Instructions to follow: Reproduce the first line of the entries that follow and each later line, word for word, ending with the one containing "negb (String.eqb s".

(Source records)
◇ ◇ ◇ ◇

(** ** JavaScript values *)

(** The primitive values a JSON body or a Firestore field carries.  Numbers
    are the integers; objects and arrays as field values are not
    represented (they are truthy and never [===] to a fresh copy). *)
Inductive JValue : Type :=
| VUndefined
| VNull
| VBool (b : bool)
| VNum (n : Z)
| VStr (s : string).

(** [if (v)]: ToBoolean. *)
Definition truthy (v : JValue) : bool :=
  match v with
  | VUndefined | VNull => false
  | VBool b => b
  | VNum n => negb (n =? 0)
  | VStr s => negb (String.eqb s "")
  end.

(** [a === b] on primitives; also the equality of a Firestore [==] filter. *)
Definition strict_eq (a b : JValue) : bool :=
  match a, b with
  | VUndefined, VUndefined => true
  | VNull, VNull => true
  | VBool x, VBool y => Bool.eqb x y
  | VNum x, VNum y => x =? y
  | VStr x, VStr y => String.eqb x y
  | _, _ => false
  end.

(** [a || b]. *)
Definition jor (a b : JValue) : JValue := if truthy a then a else b.

(** Decimal text of an integer, as a template literal prints a count. *)
Definition showZ (z : Z) : string := NilZero.string_of_int (Z.to_int z).

(** [`${v}`] and [v.toString()]: ToString.  A number is printed as the
    decimal digits of the integer, which is JavaScript's text for the
    integers a double holds exactly, see [exact_text]. *)
Definition toStr (v : JValue) : string :=
  match v with
  | VUndefined => "undefined"
  | VNull => "null"
  | VBool true => "true"
  | VBool false => "false"
  | VNum n => showZ n
  | VStr s => s
  end.

(** The values on which [toStr] is the text JavaScript prints: everything
    but a number, and the integers up to [2^53] in magnitude.  Every such
    integer is a double and is printed digit by digit.  A larger integer is
    read from JSON as the nearest double, and from [1e21] on it is printed
    with an exponent; a number with a fraction is not a [JValue]. *)
Definition exact_text (v : JValue) : bool :=
  match v with
  | VNum n => Z.abs n <=? 2 ^ 53
  | _ => true
  end.

(** A JSON-like tree for messages and response bodies.  [JIso ms] stands for
    the text [new Date(ms).toISOString()] and [JDate ms] for the Date object
    itself; the calendar rendering is not expanded. *)
#[local] Unset Elimination Schemes.
Inductive Json : Type :=
| JV (v : JValue)
| JIso (ms : Z)
| JDate (ms : Z)
| JO (fields : list (string * Json)).
#[local] Set Elimination Schemes.

(** ** Documents, gateway answers, events *)

(** A document of [notification_tokens]: its id (what [doc.ref] points to),
    the [token] field and the [timestamp] field in milliseconds ([None] when
    the field is missing or not a date). *)
Record TokenDoc : Type := mkTokenDoc {
  docId : string;
  token : JValue;
  timestamp : option Z
}.

(** What a query snapshot hands to [forEach]: [doc.exists] and [doc.data()]. *)
Record DocSnap : Type := mkDocSnap {
  doc_exists : bool;
  doc_data : TokenDoc
}.

(** A document of [notification_logs].  The two counts are optional because
    the reader takes them through [|| 0]. *)
Record LogEntry : Type := mkLogEntry {
  log_appId : JValue;
  log_appName : JValue;
  log_type : string;
  log_version : JValue;
  sentCount : option Z;
  log_failureCount : option Z;
  log_timestamp : Z
}.

(** The error taxonomy of the specification's DeliveryGateway. *)
Inductive ErrorKind : Type :=
| InvalidHandle
| TransientFailure
| QuotaExceeded.

(** One entry of [response.responses]. *)
Record SendResponse : Type := mkSendResponse {
  success : bool;
  errorKind : option ErrorKind
}.

(** The answer of [messaging.sendMulticast]. *)
Record BatchResponse : Type := mkBatchResponse {
  responses : list SendResponse;
  successCount : Z;
  failureCount : Z
}.

(** A fulfilled or rejected promise; the payload of a rejection is
    [error.message]. *)
Inductive Result (A : Type) : Type :=
| Ok (a : A)
| Throw (message : string).
Arguments Ok {A} a.
Arguments Throw {A} message.

(** The calls a handler makes to its collaborators, in program order. *)
Inductive Event : Type :=
| EGetTokens                                   (* notification_tokens.get() *)
| EQueryToken (v : JValue)                     (* .where('token','==',v).get() *)
| EQueryAged (cutoff : Z)                      (* .where('timestamp','<',cutoff).get() *)
| EDelete (id : string)                        (* doc.ref.delete() *)
| EBatchCommit (ids : list string)             (* batch.commit() *)
| EQueryLogs (cutoff : Z)                      (* notification_logs.where(...).get() *)
| ELogAdd (entry : LogEntry)                   (* notification_logs.add(entry) *)
| ESendMulticast (tokens : list JValue) (message : Json)
| ESend (message : Json)
| EConsoleLog (text : string)
| EConsoleError (label : string) (message : string).
Lemma chans_keys_change_only_on_own_membership_witness :
  dict_keys (chans (dispatch in_two_channels
                      (message_from (lit "alice") (lit "PART") [lit "#a"])))
  = dict_keys (chans in_two_channels).
Proof.
  exact (chans_keys_change_only_on_own_membership
           (message_from (lit "alice") (lit "PART") [lit "#a"])
           (case_PART (message_from (lit "alice") (lit "PART") [lit "#a"]))
           in_two_channels _ _ _ eq_refl eq_refl eq_refl).
Defined.

(** *** Every channel object sits under its own key *)

(** A channel object stored under [k]: its [key] is [k], its server name
    lower-cased is [k], and (a fact about the representation) its user
    map lists no name twice. *)
Definition sound_channel (k : str) (ch : Channel) : Prop :=
  key ch = k /\
  toLowerCase (serverName ch) = k /\
  NoDup (dict_keys (users ch)).

Definition sound (cl : Client) : Prop :=
  Forall (fun kv => sound_channel (fst kv) (snd kv)) (chans cl).

Definition keeps_sound (cl cl' : Client) : Prop := sound cl -> sound cl'.

Lemma keeps_sound_refl (cl : Client) : keeps_sound cl cl.
Proof. unfold keeps_sound. auto. Qed.

Lemma keeps_sound_trans (x y z : Client) :
  keeps_sound x y -> keeps_sound y z -> keeps_sound x z.
Proof. unfold keeps_sound. auto. Qed.

Lemma keeps_sound_same_chans (cl cl' : Client) :
  chans cl' = chans cl -> keeps_sound cl cl'.
Proof. unfold keeps_sound, sound. now intros ->. Qed.

Lemma sound_lookup (cl : Client) (k : str) (ch : Channel) :
  sound cl -> dict_get k (chans cl) = Some ch -> sound_channel k ch.
Proof.
  intros Hs Hget. unfold sound in Hs. rewrite Forall_forall in Hs.
  exact (Hs (k, ch) (dict_get_In _ k ch (chans cl) Hget)).
Qed.

Lemma keeps_sound_update_channel (r : str) (f : Channel -> Channel) :
  (forall k ch, sound_channel k ch -> sound_channel k (f ch)) ->
  respects keeps_sound (update_channel r f).
Proof.
  intros Hf. apply respects_modify. intros cl Hs.
  destruct (dict_get r (chans cl)) as [ch|] eqn:E; [|assumption].
  unfold sound. cbn [chans set_chans].
  apply dict_set_Forall; [assumption|]. cbn [fst snd].
  apply Hf. now apply (sound_lookup cl).
Qed.

Lemma keeps_sound_each_channel_users (f : dict (option str) -> dict (option str)) :
  (forall u, NoDup (dict_keys u) -> NoDup (dict_keys (f u))) ->
  respects keeps_sound (each_channel_users f).
Proof.
  intros Hf. apply respects_modify. intros cl Hs.
  unfold sound in *. cbn [chans set_chans]. rewrite Forall_map.
  eapply Forall_impl; [|exact Hs].
  intros [k ch] (H1 & H2 & H3). cbn [fst snd] in *.
  unfold sound_channel. cbn [fst snd key serverName users set_users].
  repeat split; auto.
Qed.

Ltac sound_step :=
  intros ? ? (? & ? & ?); repeat split;
  cbn [key serverName users set_users set_mode set_modeParams set_topic
       set_topicBy set_created];
  auto using dict_keys_set_NoDup, dict_keys_delete_NoDup.

#[local] Hint Extern 1 (respects keeps_sound (update_channel _ _)) =>
  apply keeps_sound_update_channel; sound_step : irc.

#[local] Hint Extern 1 (respects keeps_sound (each_channel_users _)) =>
  apply keeps_sound_each_channel_users; intros ? ?;
  auto using dict_keys_set_NoDup, dict_keys_delete_NoDup : irc.

#[local] Hint Extern 1 (respects keeps_sound (modify (set_nick _))) =>
  apply respects_modify; intros ?; apply keeps_sound_same_chans;
  reflexivity : irc.

#[local] Hint Extern 1 (respects keeps_sound (modify (set_maxLineLength _))) =>
  apply respects_modify; intros ?; apply keeps_sound_same_chans;
  reflexivity : irc.

Ltac sounds := respect_with keeps_sound_refl keeps_sound_trans.

Lemma keeps_sound_updateMaxLineLength : respects keeps_sound _updateMaxLineLength.
Proof. unfold _updateMaxLineLength. sounds. Qed.

Lemma keeps_sound_send (l : list str) : respects keeps_sound (send l).
Proof. unfold send. sounds. Qed.

Lemma keeps_sound_deref (r : str) : respects keeps_sound (deref r).
Proof. unfold deref. sounds. Qed.

Lemma keeps_sound_chanData (name : option str) (create : bool) :
  respects keeps_sound (chanData name create).
Proof.
  unfold chanData. sounds.
  apply respects_modify. intros cl Hs.
  destruct (dict_get (toLowerCase x) (chans cl)) eqn:E; [assumption|].
  unfold sound. cbn [chans set_chans].
  apply dict_set_Forall; [assumption|].
  repeat split. constructor.
Qed.

#[local] Hint Resolve keeps_sound_updateMaxLineLength keeps_sound_send
  keeps_sound_deref keeps_sound_chanData : irc.

Lemma keeps_sound_kick_listener (channel : option str) :
  respects keeps_sound (kick_listener channel).
Proof. unfold kick_listener. sounds. Qed.

Lemma keeps_sound_emit_for_channel (event : str) (channel : option str)
  (l : list jsval) :
  respects keeps_sound (emit_for_channel event channel l).
Proof. unfold emit_for_channel. sounds. Qed.

Lemma keeps_sound_leave_channel (message : IMessage) (who : option str) :
  respects keeps_sound (leave_channel message who).
Proof.
  unfold leave_channel. sounds.
  apply respects_modify. intros cl Hs. unfold sound. cbn [chans set_chans].
  now apply dict_delete_Forall.
Qed.

Lemma keeps_sound_chanModes (channel : str) (adding : bool) (m : ascii)
  (p : mode_param) :
  respects keeps_sound (chanModes channel adding m p).
Proof. unfold chanModes. sounds. Qed.

#[local] Hint Resolve keeps_sound_kick_listener keeps_sound_emit_for_channel
  keeps_sound_leave_channel keeps_sound_chanModes : irc.

Lemma keeps_sound_mode_letter (message : IMessage) (channel : str)
  (adding : bool) (modeArgs : list str) (m : ascii) :
  respects keeps_sound (mode_letter message channel adding modeArgs m).
Proof. unfold mode_letter. sounds. Qed.

#[local] Hint Resolve keeps_sound_mode_letter : irc.

Lemma keeps_sound_mode_loop (message : IMessage) (channel : str)
  (modeList : list ascii) : forall (adding : bool) (modeArgs : list str),
  respects keeps_sound (mode_loop message channel modeList adding modeArgs).
Proof.
  induction modeList as [|m rest IH]; intros adding modeArgs; cbn [mode_loop].
  - sounds.
  - sounds; apply IH.
Qed.

#[local] Hint Resolve keeps_sound_mode_loop : irc.

Lemma keeps_sound_raw_listener (message : IMessage) (h : M Client unit) :
  raw_listener message = Some h -> respects keeps_sound h.
Proof.
  unfold raw_listener, channel_cases. cbn [dict_get].
  repeat match goal with
         | |- context [if ?b then _ else _] => destruct b
         end;
    cbn [option_map]; intros H; inversion H; subst; clear H;
    match goal with
    | |- respects _ (?f _) => unfold f
    end; sounds.
Qed.

Lemma reachable_sound (cl : Client) : reachable cl -> sound cl.
Proof.
  induction 1 as [o n|cl cl' _ IH Hstep].
  - constructor.
  - destruct Hstep as [message h cl cl' r tr Hh Hrun
                      |rc cl cl' r tr Hrun
                      |cl cl' Hsame].
    + exact (keeps_sound_raw_listener message h Hh cl cl' r tr Hrun IH).
    + unfold sound. rewrite (connect_empties _ _ _ _ _ Hrun). constructor.
    + now apply (keeps_sound_same_chans cl cl').
Qed.



(** *** Leaving a channel the client is in *)

Lemma send_returns (cl : Client) (cn : Conn) (x : str) (l : list str) :
  conn cl = Some cn ->
  exists tr : list action, send (x :: l) cl = (Ok tt, cl, tr).
Proof.
  intros Hconn. unfold send, mbind, defined, get, ret, tell.
  destruct (nth_error (x :: l) (length (x :: l) - 1)) as [final|] eqn:E.
  - cbn [fst snd app]. rewrite Hconn. cbn [fst snd app].
    destruct (requestedDisconnect cn); eexists; reflexivity.
  - apply nth_error_None in E. cbn [length] in E. lia.
Qed.

Lemma kick_listener_returns (cl : Client) (cn : Conn) (name : str) :
  conn cl = Some cn ->
  exists tr : list action, kick_listener (Some name) cl = (Ok tt, cl, tr).
Proof.
  intros Hconn. unfold kick_listener, mbind at 1, get. cbv beta iota.
  destruct (autoRejoin (opt cl)).
  - unfold mbind at 1, defined, ret. cbv beta iota.
    destruct (send_returns cl cn (lit "JOIN") (split_on_space name) Hconn)
      as [tr Hsend].
    rewrite Hsend. eexists. reflexivity.
  - eexists. reflexivity.
Qed.

Lemma leave_channel_self_known (message : IMessage) (who : option str)
  (name : str) (ch : Channel) (cl : Client) :
  sound cl ->
  arg 0 message = Some name ->
  dict_get (toLowerCase name) (chans cl) = Some ch ->
  ostr_eqb (nick cl) who = true ->
  leave_channel message who cl
  = (Ok tt, set_chans (dict_delete (toLowerCase name) (chans cl)) cl, []).
Proof.
  intros Hs Harg Hch Hself.
  destruct (sound_lookup cl _ ch Hs Hch) as (Hkey & _ & _).
  unfold leave_channel, mbind at 1, get.
  cbv beta iota. rewrite Hself, Harg. unfold mbind at 1.
  rewrite chanData_lookup. unfold dict_has. rewrite Hch.
  unfold deref, mbind, defined, get, ret, modify. cbn [fst snd app].
  rewrite Hch. cbn [fst snd app]. now rewrite Hkey.
Qed.


(** The client of the examples, connected and in [#Foo]. *)
Definition in_Foo : Client :=
  dispatch connected_client (message_from (lit "bot") (lit "JOIN") [lit "#Foo"]).

Lemma in_Foo_reachable : reachable in_Foo.
Proof.
  apply reachable_dispatch.
  eapply reachable_step; [apply reachable_initial|].
  apply (@step_connect None fresh_client connected_client (Ok 0%Z) [OpenSocket]).
  reflexivity.
Qed.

◇ ◇ ◇ ◇

Response to this task:
(** ** JavaScript values *)

(** The primitive values a JSON body or a Firestore field carries.  Numbers
    are the integers; objects and arrays as field values are not
    represented (they are truthy and never [===] to a fresh copy). *)
Inductive JValue : Type :=
| VUndefined
| VNull
| VBool (b : bool)
| VNum (n : Z)
| VStr (s : string).

(** [if (v)]: ToBoolean. *)
Definition truthy (v : JValue) : bool :=
  match v with
  | VUndefined | VNull => false
  | VBool b => b
  | VNum n => negb (n =? 0)
  | VStr s => negb (String.eqb s "")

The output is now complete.